Lemma init_succeeds_iff_witness :
  fs_paired !! "moving_images.h5" = Some moving_images ∧
  fs_paired !! "fixed_images.h5" = Some fixed_images ∧
  fs_paired !! "moving_labels.h5" = Some moving_labels ∧
  fs_paired !! "fixed_labels.h5" = Some fixed_labels ∧
  (∃ L, H5DataLoader___init__ shuffle_reverse fs_paired
          "moving_images.h5" "fixed_images.h5"
          "moving_labels.h5" "fixed_labels.h5" 7 true 0 2 = Ok L) ∧
  pair_matches moving_images moving_labels ∧
  pair_matches fixed_images fixed_labels ∧
  h5_keys moving_images ≠ [] ∧
  (∀ k, k ∈ h5_keys moving_images →
        k ∈ h5_keys fixed_images ∧
        labels_of moving_labels k = labels_of fixed_labels k) ∧
  (∃ shm, uniform_shape moving_images shm ∧ uniform_shape moving_labels shm) ∧
  (∃ shf, uniform_shape fixed_images shf ∧ uniform_shape fixed_labels shf) ∧
  (0 ≤ 0)%Z ∧ (2 ≤ Z.of_nat (length (h5_keys moving_images)))%Z.
Proof.
  do 4 (split; [reflexivity|]).
  split; [eexists; vm_compute; reflexivity|].
  apply (init_succeeds_iff shuffle_reverse fs_paired
           "moving_images.h5" "fixed_images.h5"
           "moving_labels.h5" "fixed_labels.h5"
           moving_images fixed_images moving_labels fixed_labels 7 true 0 2);
    [reflexivity..|].
  eexists; vm_compute; reflexivity.
Defined.

End LoaderH5More.

(** ** Tensors *)

Module TensorFacts.
Import tf TensorSpec.

Lemma numel_cons d sh : numel (d :: sh) = d * numel sh.
Proof. done. Qed.

Lemma length_unravel sh k : length (unravel sh k) = length sh.
Proof. revert k. induction sh as [|d sh IH]; intros k; simpl; auto. Qed.

Lemma ravel_lt idx sh : in_range idx sh → ravel sh idx < numel sh.
Proof.
  induction 1 as [|i d idx sh Hi _ IH]; simpl; [lia|].
  fold (numel sh). nia.
Qed.

Lemma unravel_ravel idx sh : in_range idx sh → unravel sh (ravel sh idx) = idx.
Proof.
  induction 1 as [|i d idx sh Hi Hr IH]; simpl; [done|].
  fold (numel sh). pose proof (ravel_lt _ _ Hr) as Hlt.
  rewrite Nat.div_add_l, Nat.div_small, Nat.add_0_r by lia.
  rewrite Nat.add_comm, Nat.Div0.mod_add, Nat.mod_small by lia.
  by rewrite IH.
Qed.

Lemma unravel_in_range sh k : k < numel sh → in_range (unravel sh k) sh.
Proof.
  revert k. induction sh as [|d sh IH]; intros k Hk; simpl; [constructor|].
  rewrite numel_cons in Hk.
  assert (numel sh ≠ 0) by (intros Hz; rewrite Hz in Hk; lia).
  constructor.
  - apply Nat.Div0.div_lt_upper_bound. lia.
  - apply IH. by apply Nat.mod_upper_bound.
Qed.

Lemma ravel_unravel sh k : k < numel sh → ravel sh (unravel sh k) = k.
Proof.
  revert k. induction sh as [|d sh IH]; intros k Hk; simpl.
  - simpl in Hk. lia.
  - fold (numel sh). rewrite numel_cons in Hk.
    assert (numel sh ≠ 0) by (intros Hz; rewrite Hz in Hk; lia).
    rewrite IH by (by apply Nat.mod_upper_bound).
    pose proof (Nat.div_mod_eq k (numel sh)). lia.
Qed.

Lemma lookup_indices sh k : k < numel sh → indices sh !! k = Some (unravel sh k).
Proof.
  intros Hk. unfold indices.
  by rewrite list_lookup_fmap, lookup_seq_lt.
Qed.

Lemma length_indices sh : length (indices sh) = numel sh.
Proof. unfold indices. by rewrite length_map, length_seq. Qed.

Lemma indices_in_range sh : Forall (λ idx, in_range idx sh) (indices sh).
Proof.
  unfold indices. apply Forall_fmap, Forall_forall.
  intros k [_ Hk]%elem_of_seq. apply unravel_in_range. simpl in Hk. lia.
Qed.

Lemma numel_ones n : numel (replicate n 1) = 1.
Proof.
  induction n as [|n IH]; simpl; [done|].
  fold (numel (replicate n 1)). lia.
Qed.

Lemma unravel_ones n : unravel (replicate n 1) 0 = replicate n 0.
Proof.
  induction n as [|n IH]; simpl; [done|].
  fold (numel (replicate n 1)). rewrite numel_ones. simpl. by rewrite IH.
Qed.

Lemma ravel_zeros sh n : ravel sh (replicate n 0) = 0.
Proof.
  revert n. induction sh as [|d sh IH]; intros [|n]; simpl; done.
Qed.

Lemma zip_with_add_zeros idx :
  zip_with Nat.add (replicate (length idx) 0) idx = idx.
Proof. induction idx as [|i idx IH]; simpl; [done|]. by rewrite IH. Qed.

Lemma nth_fmap_seq {A} (f : nat → A) n i d :
  i < n → nth i (f <$> seq 0 n) d = f i.
Proof.
  intros Hi. apply nth_lookup_Some.
  by rewrite list_lookup_fmap, lookup_seq_lt.
Qed.

(** The shapes of a reduction over all axes but the first. *)
Lemma kept_shape_nonbatch b rest :
  kept_shape (seq 1 (length rest)) (b :: rest) = b :: replicate (length rest) 1.
Proof.
  unfold kept_shape. simpl. rewrite decide_False; cycle 1.
  { intros [? _]%elem_of_seq. lia. }
  f_equal. apply list_eq. intros j.
  rewrite list_lookup_imap.
  destruct (rest !! j) as [d|] eqn:Hj; simpl.
  - pose proof (lookup_lt_Some _ _ _ Hj).
    rewrite decide_True by (apply elem_of_seq; lia).
    symmetry. by apply lookup_replicate_2.
  - apply lookup_ge_None in Hj. symmetry. apply lookup_replicate_None. lia.
Qed.

Lemma reduced_shape_nonbatch b rest :
  reduced_shape (seq 1 (length rest)) (b :: rest) = 1 :: rest.
Proof.
  unfold reduced_shape. simpl. rewrite decide_False; cycle 1.
  { intros [? _]%elem_of_seq. lia. }
  f_equal. apply list_eq. intros j. rewrite list_lookup_imap.
  destruct (rest !! j) as [d|] eqn:Hj; simpl; [|done].
  pose proof (lookup_lt_Some _ _ _ Hj).
  by rewrite decide_True by (apply elem_of_seq; lia).
Qed.

Lemma filter_none {A} (P : A → Prop) `{∀ x, Decision (P x)} (l : list A) :
  Forall (λ x, ¬ P x) l → filter P l = [].
Proof. induction 1; [done|]. by rewrite filter_cons_False. Qed.

Lemma squeezed_shape_nonbatch b rest :
  squeezed_shape (seq 1 (length rest)) (b :: rest) = [b].
Proof.
  unfold squeezed_shape. simpl. rewrite filter_cons_True; cycle 1.
  { simpl. intros [? _]%elem_of_seq. lia. }
  simpl. f_equal.
  rewrite filter_none; [done|].
  apply Forall_forall. intros [j d] Hin Hni.
  apply list_elem_of_lookup in Hin as [i Hi].
  rewrite list_lookup_imap in Hi.
  destruct (rest !! i) eqn:Hri; simpl in Hi; [|done].
  injection Hi as <- <-. apply Hni. simpl.
  pose proof (lookup_lt_Some _ _ _ Hri). apply elem_of_seq. lia.
Qed.

Lemma normalize_axes_nat rank (axes : list nat) :
  Forall (λ a, a < rank) axes →
  normalize_axes rank (Z.of_nat <$> axes) = Ok axes.
Proof.
  induction 1 as [|a axes Ha _ IH]; [done|].
  rewrite fmap_cons. cbn [normalize_axes].
  unfold normalize_axis. rewrite decide_True by lia.
  rewrite IH. simpl. by rewrite Nat2Z.id.
Qed.

Section tensor_facts.
Context {F : Type} `{FloatOps F}.
Implicit Types (t a c : Tensor F) (sh rest idx : list nat) (G : nat → F).

Lemma get_init sh (f : list nat → F) idx :
  in_range idx sh → get (init sh f) idx = f idx.
Proof.
  intros Hr. unfold get, init. simpl. apply nth_lookup_Some.
  rewrite list_lookup_fmap, lookup_indices by (by apply ravel_lt).
  simpl. by rewrite unravel_ravel.
Qed.

Lemma wf_init sh (f : list nat → F) : wf (init sh f).
Proof. unfold wf, init. simpl. by rewrite length_map, length_indices. Qed.

Lemma length_item t i : length (item t i) = numel (tail (shape t)).
Proof. unfold item. by rewrite length_map, length_indices. Qed.

Lemma item_init b rest (f : list nat → F) i :
  i < b →
  item (init (b :: rest) f) i = map (λ idx, f (i :: idx)) (indices rest).
Proof.
  intros Hi. unfold item. simpl. apply Forall_fmap_ext.
  eapply Forall_impl; [apply indices_in_range|].
  intros idx Hr. simpl. apply get_init. by constructor.
Qed.

Lemma vec_ext b G G' : (∀ i, i < b → G i = G' i) → vec b G = vec b G'.
Proof.
  intros Hext. unfold vec. f_equal. apply Forall_fmap_ext, Forall_forall.
  intros i [_ Hi]%elem_of_seq. apply Hext. simpl in Hi. lia.
Qed.

Lemma col_ext b n G G' : (∀ i, i < b → G i = G' i) → col b n G = col b n G'.
Proof.
  intros Hext. unfold col. f_equal. apply Forall_fmap_ext, Forall_forall.
  intros i [_ Hi]%elem_of_seq. apply Hext. simpl in Hi. lia.
Qed.

Lemma get_vec b G i : i < b → get (vec b G) [i] = G i.
Proof.
  intros Hi. unfold get, vec. simpl.
  rewrite Nat.mul_1_r, Nat.add_0_r. by apply nth_fmap_seq.
Qed.

Lemma get_col_zeros b n G i :
  i < b → get (col b n G) (i :: replicate n 0) = G i.
Proof.
  intros Hi. unfold get, col. simpl. fold (numel (replicate n 1)).
  rewrite numel_ones, ravel_zeros, Nat.mul_1_r, Nat.add_0_r.
  by apply nth_fmap_seq.
Qed.

Lemma indices_vec b : indices [b] = (λ k, [k]) <$> seq 0 b.
Proof.
  unfold indices. change (numel [b]) with (b * 1). rewrite Nat.mul_1_r.
  apply Forall_fmap_ext, Forall_forall. intros k _.
  change (unravel [b] k) with [k / 1]. by rewrite Nat.div_1_r.
Qed.

Lemma indices_col b n :
  indices (b :: replicate n 1) = (λ k, k :: replicate n 0) <$> seq 0 b.
Proof.
  unfold indices. rewrite numel_cons, numel_ones, Nat.mul_1_r.
  apply Forall_fmap_ext, Forall_forall. intros k _.
  change (unravel (b :: replicate n 1) k)
    with (k / numel (replicate n 1)
          :: unravel (replicate n 1) (k mod numel (replicate n 1))).
  by rewrite numel_ones, Nat.div_1_r, Nat.mod_1_r, unravel_ones.
Qed.

Lemma indices_leading_one rest :
  indices (1 :: rest) = (λ idx, 0 :: idx) <$> indices rest.
Proof.
  unfold indices. rewrite numel_cons, Nat.mul_1_l, <-list_fmap_compose.
  apply Forall_fmap_ext, Forall_forall. intros k [_ Hk]%elem_of_seq.
  change (unravel (1 :: rest) k)
    with (k / numel rest :: unravel rest (k mod numel rest)).
  simpl in Hk. by rewrite Nat.div_small, Nat.mod_small by lia.
Qed.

──────────

* Directions
Determine how many lines above hold the word "destruct", then give only that number.

* Your solution
3